This version of events, however, was at odds with the recollection of the police officer who had driven the victim to the scene of the arrest. That officer, Christopher McDonald, told prosecutors that the victim had remained in the back seat while viewing the four suspects. And Officer McDonald said that the victim couldn’t say whether they were his assailants. He thought he recognized their clothing, but wasn’t sure.

Because of Officer Naurang’s changing story, prosecutors dropped the case against the men as part of a deal in which all four pleaded guilty to charges stemming from a second mugging they were accused of the same night.


Another case in which the police gave false information about a witness identification came after a carjacking in Brooklyn in 2015. In that case, the police began to focus on two suspects based on an anonymous tip and a fingerprint. A detective, Michael Foder, testified that he had then prepared two photo lineups — one for each suspect.

Each consisted of the suspect’s photograph printed on a sheet of paper, alongside the photos of “fillers” — people of vaguely similar appearance with no connection to the crime. The hope was that the victim, a livery cabdriver, might recognize the suspect’s photo and pick him out — an outcome that prosecutors regard as a strong indicator of a suspect’s guilt.

That’s what happened, Detective Foder testified, when the victim came to the precinct to view the photo lineup for one suspect in November 2015 and returned in February 2016 to view one for the second suspect.

But the photo lineups that Detective Foder had prepared — and were submitted as evidence in federal court — were fabrications. It was a federal prosecutor who first realized that many of the photos used in the lineups were not yet available at the time Detective Foder claimed to have shown them to the victim. The reason? The photos of some of the fillers had yet to be taken.

The lineup that was said to be from November 2015 included filler photographs that were not taken until December. And the one he claimed to have administered in February featured photos that were taken in March.

Last month, Detective Foder was indicted on federal perjury charges. The indictment accuses him of lying to “conceal the fact that he had falsified documentation” related to the photo lineups. Detective Foder’s lawyer entered a plea of not guilty on the detective’s behalf.
Photo
A prosecutor discovered that many of the photos in the array Detective Foder said he had shown the victim Feb. 14, 2016, were not even taken until after that date.

Justifying a Search

Detective Foder’s actions appear to be aimed at tilting the scales toward guilt.

But more often, The Times found, false statements by the police seem intended to hide illegal searches and seizures, such as questionable car stops or entries into apartments that result in officers finding guns or drugs. If the truth were to emerge that the case began with an illegal police search, the evidence would quite likely be thrown out and the case dismissed.

Blue Lies

A series of stories examining the entrenched culture of 'testilying' in the New York Police Department.

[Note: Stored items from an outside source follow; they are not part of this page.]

(* ===== verification/Sales.v ===== *)
(** * Sales: no more orders than seats, over every history of the whole system

    The shards of one event, the order table, and any interleaving of queue operations on any
    shard, cycles of any controllers and order requests handled by any process, both over any
    wire, and writes to other keys.  Every order that is placed uses up one seat that an
    admission gave to that very token, so the orders are at most the seats, and the seats are
    at most what refills granted and the rate of the cycles allowed, once per execution of
    their commands. *)

From S2P Require Import Prelude.
From S2P Require Import Go.
From S2P Require Import Redis.
From S2P Require Import Keys.
From S2P Require Import Shard.
From S2P Require Import Scripts.
From S2P Require Import Slot.
From S2P Require Import Ladder.
From S2P Require Import Runs.
From S2P Require Import Frame.
From S2P Require Import Conn.
From S2P Require Import Again.
From S2P Require Import Admission.
From S2P Require Import Refine.
From S2P Require Import Token.
From S2P Require Import Http.
From S2P Require Import Orders.
From S2P Require Import Shop.
From S2P Require Import Guarantees.
From S2P Require Import Turns.
From S2P Require Import Float.
From S2P Require Import QueueStore.
From S2P Require Import Clients.
From S2P Require Import Cycles.
From S2P Require Import Surface.
Import Httpx.
Local Open Scope string_scope.
Local Open Scope Z_scope.
Local Open Scope list_scope.

(** ** The system *)

Section Sales.
Context (ev : string) (He : plain ev = true) (shop : Shop.ShopAPI) (Hshop : Admission.EventID (Shop.admission shop) = ev).
Context {S P : Type} {R : Redis S} {RL : RedisLaws S} {L : Lua S} {LL : LuaLaws S} {N : Netip} {J : Token.Jwt}
        {D : Orders.OrdersDB P} {DL : Orders.OrdersLaws P} {JS : Json Shop.OrderRequest}.
Context (cfg : Admission.Config) (qcfg : Queue.Config) (h : Controller.HealthChecker)
        (Hcfg : Admission.EventID cfg = ev) (Httl : 0 < budget_ttl cfg).

#[local] Abbreviation at_shard := (slot_of ev He).

#[local] Abbreviation happened := (happen1 ev He cfg qcfg h).
#[local] Abbreviation cycle := (round cfg qcfg h).

Inductive sale_event :=
  | Happens (e : @happening S)       (** in the queue *)
  | Buy (r : Request) (w : world S). (** handled by a process with this connection and clock *)

Definition bought (r : Request) (w : world S) (x : S * P) : served (shop_world S P) (answer Shop.OrderResponse) :=
  Shop.create shop r (ShopWorld (with_db w x.1) x.2).

Definition sale_step (e : sale_event) (x : S * P) : S * P :=
  match e with
  | Happens e => (happened e x.1, x.2)
  | Buy r w => let sw := after (bought r w x) in (db (redis_side sw), pg_side sw)
  end.

Definition sale_ok (e : sale_event) (x : S * P) : Prop :=
  match e with
  | Happens e => happen_ok1 ev He cfg qcfg h e x.1
  | Buy _ w => ready w
  end.

(** The seats given: the ticket's id and the token that holds it. *)
Definition seat_of (e : sale_event) (s : S) : list (string * string) :=
  match e with
  | Happens (Script sh (OAdmit t jti now ettl uttl dwell beats)) =>
      if seat_given (@run_op S _ (at_shard sh) (OAdmit t jti now ettl uttl dwell beats) s).2 then [(jti, t)] else []
  | _ => []
  end.

(** The seats granted: by a refill of its own, or by a cycle, whose rate, interval and reported
    factor allow that many, for each time a command of the cycle may be executed: once when
    the wire loses no answer, and otherwise once for each attempt of the client library. *)
Definition granted_by (e : sale_event) (s : S) : Z :=
  match e with
  | Happens (Script _ o) => granted o
  | Happens (Round p b w) => match (cycle p b w s).2 with Ok (_, rep, _) => Z.of_nat (times w) * cycle_total cfg rep | Err _ => 0 end
  | _ => 0
  end.

Fixpoint sales (evs : list sale_event) (x : S * P) : S * P :=
  match evs with
  | [] => x
  | e :: rest => sales rest (sale_step e x)
  end.

Fixpoint sales_ok (evs : list sale_event) (x : S * P) : Prop :=
  match evs with
  | [] => True
  | e :: rest => sale_ok e x /\ sales_ok rest (sale_step e x)
  end.

Fixpoint seat_log (evs : list sale_event) (x : S * P) : list (string * string) :=
  match evs with
  | [] => []
  | e :: rest => seat_of e x.1 ++ seat_log rest (sale_step e x)
  end.

Fixpoint all_granted (evs : list sale_event) (x : S * P) : Z :=
  match evs with
  | [] => 0
  | e :: rest => granted_by e x.1 + all_granted rest (sale_step e x)
  end.

(** ** What a request does to the slots: nothing, or one redemption *)

Lemma burned_op sh jti tok d d' : burned ev sh jti tok d d' ->
  d' = d \/ exists a t, Keys.Entry ev sh jti = @skey (at_shard a) (KEntry jti) /\
    d' = (@run_op S _ (at_shard a) (ORedeem tok jti t) d).1.
Proof.
  intros [->|(Hv & t & ->)]; [by left|right]. exists (MkShard _ (Validate_slotOf sh Hv)), t.
  assert (Hsh : forall rest, Keys.ShardTag ev (Keys.slotOf sh) = Keys.ShardTag ev sh) by (intros; unfold Keys.ShardTag; by rewrite slotOf_idem).
  split; cbn; unfold Keys.Entry, Keys.User; by rewrite ?Hsh.
Qed.

Lemma bought_spec r w x : ready w ->
  let o := bought r w x in let sw := ShopWorld (with_db w x.1) x.2 in
  (x.1 = db (redis_side (after o)) \/ exists a tok jti t, db (redis_side (after o)) = (@run_op S _ (at_shard a) (ORedeem tok jti t) x.1).1) /\
  (Orders.rows (pg_side (after o)) = Orders.rows x.2 \/
   exists c row a, Orders.rows (pg_side (after o)) = row :: Orders.rows x.2 /\
     Orders.EntryJTI row = Token.JTI c /\ Orders.TokenID row = Token.TokenID c /\
     str_of x.1 (@skey (at_shard a) (KEntry (Token.JTI c))) = Some (Token.TokenID c) /\
     str_of (db (redis_side (after o))) (@skey (at_shard a) (KEntry (Token.JTI c))) = None) /\
  (Orders.consistent (Orders.rows x.2) -> Orders.consistent (Orders.rows (pg_side (after o)))).
Proof.
  intros Hw. cbv zeta. set (sw := ShopWorld (with_db w x.1) x.2).
  destruct (create_spec shop r sw Hw) as (_ & Hrows & Hdb). change (Shop.create shop r sw) with (bought r w x) in Hrows, Hdb.
  unfold ticket_burned in Hdb. rewrite Hshop in Hdb.
  change (db (redis_side sw)) with x.1 in *. change (pg_side sw) with x.2 in *.
  assert (Hdb' : x.1 = db (redis_side (after (bought r w x))) \/ exists c a t,
    authentic (Shop.auth shop) r (Shop.entryToken r) Token.KindEntry sw = Some c /\
    ticket_key shop c = @skey (at_shard a) (KEntry (Token.JTI c)) /\
    db (redis_side (after (bought r w x))) = (@run_op S _ (at_shard a) (ORedeem (Token.TokenID c) (Token.JTI c) t) x.1).1).
  { destruct Hdb as [->|(c & Ha & _ & Hb)]; [by left|].
    destruct (burned_op _ _ _ _ _ Hb) as [->|(a & t & Hk & Hd)]; [by left|right].
    exists c, a, t. split_and!; [done| |done]. unfold ticket_key. by rewrite Hshop. }
  split_and!.
  - destruct Hdb' as [?|(c & a & t & _ & _ & ?)]; [by left|right]. eauto 6.
  - destruct Hrows as [[? _]|(c & b & Ha & _ & _ & _ & _ & (id & t & Hr & _ & _) & Hlive & Hdead)]; [by left|right].
    destruct Hdb' as [Hsame|(c' & a & t' & Ha' & Hk & _)]; [rewrite Hsame in Hlive; congruence|].
    rewrite Ha in Ha'. injection Ha' as <-. rewrite Hk in Hlive, Hdead.
    eexists c, _, a. split; [exact Hr|]. by split_and!.
  - intros Hc. destruct Hrows as [[-> _]|(c & b & _ & _ & _ & _ & _ & (id & t & -> & Hcf & _) & _)]; [done|].
    by apply Orders.consistent_cons.
Qed.

(** ** Tickets *)

Abbreviation ticket sh jti := (@skey (at_shard sh) (KEntry jti)).

(** The ticket of a successful admission; every other ticket that lives lived before. *)
Lemma ticket_step (a b : shard) o s jti tok :
  all_wf ev He s -> @op_ok S _ _ (at_shard a) o s ->
  str_of (@run_op S _ (at_shard a) o s).1 (ticket b jti) = Some tok ->
  str_of s (ticket b jti) = Some tok \/ ticket b jti = ticket a jti /\ (jti, tok) ∈ seat_of (Happens (Script a o)) s.
Proof.
  intros Hwf Hok Ht. destruct (decide (name a = name b)) as [E|Hne].
  2: { left. rewrite <- Ht. unfold str_of. by rewrite (run_op_frame (SL := at_shard a) o s _ (Hwf a) Hok (slots_apart ev He a b _ Hne)). }
  rewrite <- (skey_name ev He a b _ E) in *. destruct (issues o jti) eqn:Hi.
  2: { left. destruct (entry_kept (SL := at_shard a) o s jti (Hwf a) Hok Hi) as [<-|Hn]; [done|congruence]. }
  destruct o; try discriminate Hi. cbn [issues] in Hi. bool_to_prop. subst jti0. destruct Hok as [Hettl Huttl].
  pose proof (nat_int_or_absent _ (wf_budget (SL := at_shard a) s (Hwf a))) as Hb. cbn [seat_of].
  destruct (admit_cases (SL := at_shard a) t jti now entryTTL userTTL dwell beats s Hb)
    as [(_ & k & w & Hk & Hr)|(_ & r & Hr & Hs)]; rewrite Hr in *; cbn [fst snd] in *; [right|by left].
  destruct (seated_effect (SL := at_shard a) t jti now entryTTL userTTL s Hb Hettl Huttl) as (_ & _ & _ & _ & E5 & _).
  apply zrank_Some in Hk as (_ & _ & Hk). rewrite E5 in Ht. injection Ht as ->.
  cbn [seat_given]. rewrite bool_decide_eq_true_2, (proj2 (Z.leb_le _ _) Hk) by done. split; [done|by left].
Qed.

The story that Christopher Thomas, a plainclothes police officer, told a grand jury in December 2014 sounded plausible enough. As he approached a parked car with a flashlight in hand, he said, he saw a man in the driver’s seat pull a firearm out of his waistband and stick it between the car’s center console and the front seat. The driver was indicted on gun-possession charges.

But by July 2015, as video of the encounter was about to emerge, Officer Thomas started backtracking. In conversations with the assistant district attorney on the case, Officer Thomas acknowledged that he had not seen the driver pull the gun from his waistband. In fact, he said, he had never seen the driver with his hand on the gun.

“He stated to the A.D.A. that he did not know why he had testified to those facts before the grand jury,” according to an email prosecutors later sent to a defense lawyer. This email, as well as several similar letters that prosecutors sent in other cases, were provided to The Times by Cynthia Conti-Cook, a Legal Aid Society lawyer who has been compiling a database of police misconduct allegations.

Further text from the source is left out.